# Exhibition Homer



## epul (Oct 11, 2011)

Some Exhibition homers


----------



## Jay3 (May 4, 2008)

What 's wrong with their beaks? The top one has too short a top beak that doesn't seem to close properly, and the last one has a scissor beak.


----------



## epul (Oct 11, 2011)

do not know just recently purchased them I hope to breed them and get more


----------



## ThaoLoft (Feb 28, 2012)

Look like hawks!! i would inbreed it to a Egyptian Swift for the the replica of a HAWK! lol. just saying.


----------



## beatlemike (Nov 28, 2009)

WOW, awesome looking birds but I must say I have never seen any like that before.
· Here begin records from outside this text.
(** ** Grouping *)

Lemma market_group_fold l d :
  NoDup (dkeys d) ->
  let d' := fold_left (fun d s => dset d (from_strategy s) (default [] (dget d (from_strategy s)) ++ [s])) l d in
  NoDup (dkeys d') /\
  forall k, default [] (dget d' k) = default [] (dget d k) ++ List.filter (fun s => bool_decide (from_strategy s = k)) l /\
            (is_Some (dget d' k) <-> is_Some (dget d k) \/ exists s, s ∈ l /\ from_strategy s = k).
Proof.
  revert d. induction l as [|s l IH]; intros d Hd; simpl.
  { split; [done|]. intros k. rewrite app_nil_r. split; [done|]. set_solver. }
  destruct (IH _ (dset_NoDup d (from_strategy s) (default [] (dget d (from_strategy s)) ++ [s]) Hd)) as [H1 H2].
  split; [exact H1|]. intros k. destruct (H2 k) as [Ha Hb]. clear H2 IH. split.
  - rewrite Ha. destruct (decide (from_strategy s = k)) as [<-|Hne].
    + rewrite dget_dset_eq. rewrite bool_decide_true by done. simpl. by rewrite <-app_assoc.
    + rewrite dget_dset_ne by done. by rewrite bool_decide_false.
  - rewrite Hb. destruct (decide (from_strategy s = k)) as [<-|Hne].
    + rewrite dget_dset_eq. split; [|by eauto]. intros _. right. exists s. split; [set_solver|done].
    + rewrite dget_dset_ne by done. set_solver.
Qed.

(** Every market with an enabled strategy is one group, of exactly its
    enabled strategies in registry order. *)
Lemma groups_exact registry :
  let groups := group_strategies_by_market (List.filter si_enabled registry) in
  NoDup (dkeys groups) /\
  forall k l, (k, l) ∈ groups <-> l <> [] /\ l = List.filter (fun s => si_enabled s && bool_decide (from_strategy s = k)) registry.
Proof.
  destruct (market_group_fold (List.filter si_enabled registry) [] (NoDup_nil_2 : NoDup (dkeys []))) as [H1 H2].
  split; [exact H1|]. intros k l. destruct (H2 k) as [Ha Hb]. simpl in *. fold (group_strategies_by_market (List.filter si_enabled registry)) in *.
  assert (Hf : List.filter (fun s => bool_decide (from_strategy s = k)) (List.filter si_enabled registry) =
               List.filter (fun s => si_enabled s && bool_decide (from_strategy s = k)) registry).
  { clear. induction registry as [|s r IH]; simpl; [done|]. destruct (si_enabled s); simpl; [|done]. by rewrite IH. }
  rewrite Hf in Ha. rewrite <-Ha. split.
  - intros Hin%elem_dget; [|done]. rewrite Hin in *. simpl in *. split; [|done]. intros ->. rewrite <-Hf in Ha.
    destruct Hb as [[[]|(s & Hs & Hk)] _]; [eauto|done|]. assert (Hs' : s ∈ @nil StrategyInstance); [|by apply not_elem_of_nil in Hs'].
    rewrite Ha. apply list_elem_of_In, filter_In. split; [by apply list_elem_of_In|by apply bool_decide_eq_true].
  - intros [Hne ->]. destruct (dget _ k) eqn:E; [|done]. simpl. by apply dget_Some_elem.
Qed.

(** ** What the data layer promises *)

Definition SeriesKey : Type := string * string * string * string.

Definition series_key (q : BarQuery) : SeriesKey := (bq_exchange q, bq_market q, bq_symbol q, canonical (bq_timeframe q)).

Definition in_range (q : BarQuery) (t : Z) : Prop := start_ms q <= t < end_ms q.

Definition written (bs : list Bar) (m : gmap Z Bar) : gmap Z Bar := fold_left (fun m b => <[bar_time b := b]> m) bs m.

(** [view o k] is the stored series [k] by open time.  Reads give the stored
    bars of the range; writes validate, then add or replace bars, or change
    nothing; a fetch gives ordered closed bars, each at a slot of the requested
    range, and leaves the stored series alone. *)
Class SeriesStore {O} (data : DataLayer O) (view : O -> SeriesKey -> gmap Z Bar) : Prop := {
  ss_time : forall o k t b, view o k !! t = Some b -> bar_time b = t;
  ss_read : forall o q o' r,
    bq_source q = "storage" -> gap_policy q = "allow_with_metadata" -> dl_load data o q = (o', r) ->
    view o' = view o /\
    forall s, r = Ok s -> forall b, b ∈ bars s <-> view o (series_key q) !! bar_time b = Some b /\ in_range q (bar_time b);
  ss_fetch : forall o q o' r,
    bq_source q = "provider" -> dl_load data o q = (o', r) ->
    view o' = view o /\
    forall s, r = Ok s -> StronglySorted Z.lt (times (bars s)) /\
      Forall (fun b => bar_closed b = true /\ 0 <= bar_time b /\ in_range q (bar_time b) /\
        forall d, duration_ms (bq_timeframe q) = Some d -> bar_time b mod Z.pos d = 0) (bars s);
  ss_write : forall o s o' r, dl_store data o s = (o', r) ->
    match r with
    | Ok _ => is_ok (validate s None) = true /\
              forall k, view o' k = if decide (k = series_key (series_query s)) then written (bars s) (view o k) else view o k
    | Err _ => view o' = view o
    end;
  ss_latest : forall o q r, bq_source q = "storage" -> dl_latest data o q = Ok r ->
    match r with
    | Some t => is_Some (view o (series_key q) !! t) /\ in_range q t /\
                forall u, is_Some (view o (series_key q) !! u) -> in_range q u -> u <= t
    | None => forall u, is_Some (view o (series_key q) !! u) -> ~ in_range q u
    end
}.

Lemma written_lookup bs m t :
  written bs m !! t = match last_at bs t with Some b => Some b | None => m !! t end.
Proof.
  unfold written, last_at. induction bs as [|b bs IH] using rev_ind; [done|].
  rewrite fold_left_app, List.filter_app. simpl. destruct (bar_time b =? t) eqn:E; bool_to_prop.
  - subst. by rewrite lookup_insert_eq, last_snoc.
  - by rewrite lookup_insert_ne, app_nil_r by done.
Qed.

Lemma written_is_Some bs m t : is_Some (written bs m !! t) <-> t ∈ times bs \/ is_Some (m !! t).
Proof.
  rewrite written_lookup. destruct (last_at bs t) as [b|] eqn:E.
  - apply last_at_Some in E as [Hb <-]. split; [|by eauto]. intros _. left. by apply list_elem_of_fmap_2.
  - split; [by right|]. intros [H%last_at_is_Some|H]; [|done]. destruct H. congruence.
Qed.

(** ** No gaps *)

(** A stored series of slot length [d] at time [now]: bars at slots, closed by
    [now], with no slot missing between two stored ones. *)
Definition gapfree (d : positive) (now : Z) (m : gmap Z Bar) : Prop :=
  (forall t, is_Some (m !! t) -> t mod Z.pos d = 0 /\ 0 <= t /\ t + Z.pos d <= now) /\
  forall t t' u, is_Some (m !! t) -> is_Some (m !! t') -> t <= u <= t' -> u mod Z.pos d = 0 -> is_Some (m !! u).

Lemma gapfree_later d now now' m : gapfree d now m -> now <= now' -> gapfree d now' m.
Proof. intros [H1 H2] Hle. split; [|done]. intros t Ht. destruct (H1 t Ht) as (? & ? & ?). split_and!; lia. Qed.

Lemma mod_diff d a b : a mod Z.pos d = 0 -> b mod Z.pos d = 0 -> (b - a) mod Z.pos d = 0.
Proof. intros Ha Hb. by rewrite Zminus_mod, Ha, Hb, Z.sub_0_r, Z.mod_0_l by lia. Qed.

(** Appending the full range that follows the last bar. *)
Lemma gapfree_append d now m bs start_ end_ :
  gapfree d now m -> start_ mod Z.pos d = 0 -> end_ mod Z.pos d = 0 -> end_ <= now ->
  (forall u, is_Some (m !! u) -> u + Z.pos d <= start_) ->
  ((exists u, is_Some (m !! u)) -> is_Some (m !! (start_ - Z.pos d))) ->
  (forall t, t ∈ times bs -> start_ <= t < end_ /\ t mod Z.pos d = 0 /\ 0 <= t) ->
  (forall t, t ∈ grid start_ end_ d -> t ∈ times bs) ->
  gapfree d now (written bs m).
Proof.
  intros [H1 H2] Hs He Hnow Hlt Hlast Hbs Hfull.
  assert (Hslot : forall u, start_ <= u < end_ -> u mod Z.pos d = 0 -> u ∈ times bs).
  { intros u Hu Hm. apply Hfull, grid_spec. split; [done|]. by apply mod_diff. }
  split.
  - intros t [Ht|Ht]%written_is_Some; [|by apply H1]. destruct (Hbs t Ht) as (Hr & Hm & H0). split_and!; [done..|].
    pose proof (mod_diff d t end_ Hm He) as Hd. apply Z.mod_divide in Hd as [z Hz]; [|lia]. assert (1 <= z) by nia. nia.
  - intros t t' u Ht Ht' Hu Hm. apply written_is_Some. destruct (decide (start_ <= u)) as [Hle|Hgt].
    + left. apply Hslot; [|done]. apply written_is_Some in Ht' as [Ht'|Ht']; [apply Hbs in Ht' as [? _]; lia|].
      apply Hlt in Ht'. lia.
    + right. apply written_is_Some in Ht as [Ht|Ht]; [apply Hbs in Ht as [? _]; lia|].
      apply (H2 t (start_ - Z.pos d) u Ht); [apply Hlast; eauto| |done].
      pose proof (mod_diff d u start_ Hm Hs) as Hd. apply Z.mod_divide in Hd as [z Hz]; [|lia]. assert (1 <= z) by nia. nia.
Qed.

Section NoGaps.

Context {O : Type} (parse_timeframe : string -> option Timeframe) (py_sum : list float -> float).
Context (default_gap_policy : string) (data : DataLayer O) (view : O -> SeriesKey -> gmap Z Bar).
Context `{Hstore : !SeriesStore data view} (cfg : RefreshConfig) (src : Timeframe) (d : positive).

(** The parser reads back a canonical name; the source timeframe has a length. *)
Hypothesis parse_canonical : forall s tf, parse_timeframe s = Some tf -> parse_timeframe (canonical tf) = Some tf.
Hypothesis src_parsed : parse_timeframe (rc_source_timeframe cfg) = Some src.
Hypothesis src_duration : duration_ms src = Some d.

(** The source series of every market are as they were. *)
Definition same_sources (o o' : O) : Prop := forall e m s, view o' (e, m, s, canonical src) = view o (e, m, s, canonical src).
Are they a new breed that someone has been breeding down from show homers?


----------



## epul (Oct 11, 2011)

originated in England not so popular with pigeon breeders rare in usa


----------



## Jason Heidlauf (Apr 2, 2012)

at first glance looks like doe-doe bird to me .lol


----------



## Msfreebird (Sep 23, 2007)

I love those! They remind me of the prehistoric birds


----------



## gogo10131 (Aug 17, 2010)

Do you have any exhibition homers for sale?


----------



## epul (Oct 11, 2011)

No exhibition homers for sale yet


----------